Batı kendi toplumunda oluşturduğu değerler düzeninde insan haklarına ihtiyaç duyan bir kültür. Aynı zamanda oluşturulan sistemde insan hakları kurumu işleyebilen kendi güçler dengesinde ‘birey’i kollaması gereken ve kollayabilen bir kurum.

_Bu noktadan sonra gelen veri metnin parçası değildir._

(** * MPFR snapshot: remainder engine, atanh and gamma

    A shallow embedding of [rem1.c], [atanh.c] and [gamma.c] over the number
    representation declared in [mpfr.h], with the properties the
    specification states about them. *)

From Stdlib Require Import ZArith Bool List Lia.
Import ListNotations.

Local Open Scope Z_scope.

(** ** Machine integers *)

Module CInt.

(** [long] is taken as the 64-bit type of an LP64 target. *)
Definition LONG_BIT : Z := 64.
Definition LONG_MAX : Z := 2 ^ (LONG_BIT - 1) - 1.
Definition LONG_MIN : Z := - 2 ^ (LONG_BIT - 1).

(** Two's-complement wrap-around of a mathematical integer into [long]. *)
Definition wrap_long (z : Z) : Z :=
  (z + 2 ^ (LONG_BIT - 1)) mod 2 ^ LONG_BIT - 2 ^ (LONG_BIT - 1).

Definition INT_BIT : Z := 32.
Definition wrap_int (z : Z) : Z :=
  (z + 2 ^ (INT_BIT - 1)) mod 2 ^ INT_BIT - 2 ^ (INT_BIT - 1).


End CInt.
Import CInt.

(** ** The number representation of mpfr.h *)

(** [mpfr_rnd_t], without the marker [MPFR_RND_MAX] and the internal
    [MPFR_RNDNA]. *)
Inductive mpfr_rnd_t : Type :=
| MPFR_RNDN   (* round to nearest, with ties to even *)
| MPFR_RNDZ   (* round toward zero *)
| MPFR_RNDU   (* round toward +Inf *)
| MPFR_RNDD   (* round toward -Inf *)
| MPFR_RNDA.  (* round away from zero *)

Definition GMP_RNDN := MPFR_RNDN.
Definition GMP_RNDZ := MPFR_RNDZ.
Definition GMP_RNDU := MPFR_RNDU.
Definition GMP_RNDD := MPFR_RNDD.

Definition rnd_eqb (a b : mpfr_rnd_t) : bool :=
  match a, b with
  | MPFR_RNDN, MPFR_RNDN | MPFR_RNDZ, MPFR_RNDZ | MPFR_RNDU, MPFR_RNDU
  | MPFR_RNDD, MPFR_RNDD | MPFR_RNDA, MPFR_RNDA => true
  | _, _ => false
  end.

(** [__mpfr_struct].  The limb array [_mpfr_d] is read as one integer: the
    [_mpfr_prec] significant bits, most significant first, padding dropped. *)
Record mpfr_t : Type := mk_mpfr {
  _mpfr_prec : Z;
  _mpfr_sign : Z;
  _mpfr_exp  : Z;
  _mpfr_d    : Z
}.

Definition MPFR_PREC (x : mpfr_t) : Z := _mpfr_prec x.
Definition MPFR_SIGN (x : mpfr_t) : Z := _mpfr_sign x.
Definition MPFR_EXP (x : mpfr_t) : Z := _mpfr_exp x.

(** The reserved exponents, [mp_exp_t] being [long]:
    [~((~(unsigned long)0)>>1)] is the bit pattern of [LONG_MIN]. *)
Definition __MPFR_EXP_ZERO : Z := LONG_MIN + 1.
Definition __MPFR_EXP_NAN  : Z := LONG_MIN + 2.
Definition __MPFR_EXP_INF  : Z := LONG_MIN + 3.

Definition mpfr_nan_p (x : mpfr_t) : bool := _mpfr_exp x =? __MPFR_EXP_NAN.
Definition mpfr_inf_p (x : mpfr_t) : bool := _mpfr_exp x =? __MPFR_EXP_INF.
Definition mpfr_zero_p (x : mpfr_t) : bool := _mpfr_exp x =? __MPFR_EXP_ZERO.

Bu gerçeğinden yola çıkarak Batıdışı toplumlara da bu örgütlenmesini ihraç etmeye çalışan seküler Batı kurumları ve bunların bir çözüm yolu olabileceğini düşünen –kimilerine göre az gelişmiş, kimilerine göre gelişmekte olan veya Doğu toplumları- bizim gibi toplumlardaki mağdur kesimler bir noktayı atlıyor veya görmek istemiyorlar. Kendisi dışındaki halkların medeniyet boyutlarını derecelendirme hakkını kendinde gören, hangi ülkenin kadın hakları, çocuk hakları vb. konularda yeterli veya yetersiz olduğunu derecelendiren, kendilerini emperyal ülkelerin bağımsız kurumları olarak tanımlayan bu kuruluşların, derecelendirdikleri ülkelerin yoksulluklarının sorumlularından söz etmemesine mantıklı bir cevap vermiyorlar, aramıyorlar da. İnsan haklarını sahiplenen ve seslendirenlerin, aynı zamanda insan haklarını ihlal eden veya ihlal eden yönetimlerin destekçisi olma çelişkisini görmezden gelerek sebepleri değil sonuçları değerlendiren insan hakları örgütlerinin batı kaynaklı tek taraflı ‘birinci sınıf, ikinci sınıf insan’ yaklaşımının bir sonucu olarak duruyor, karşımızda.

Ülkemizdeki insan hakları algısı ise ….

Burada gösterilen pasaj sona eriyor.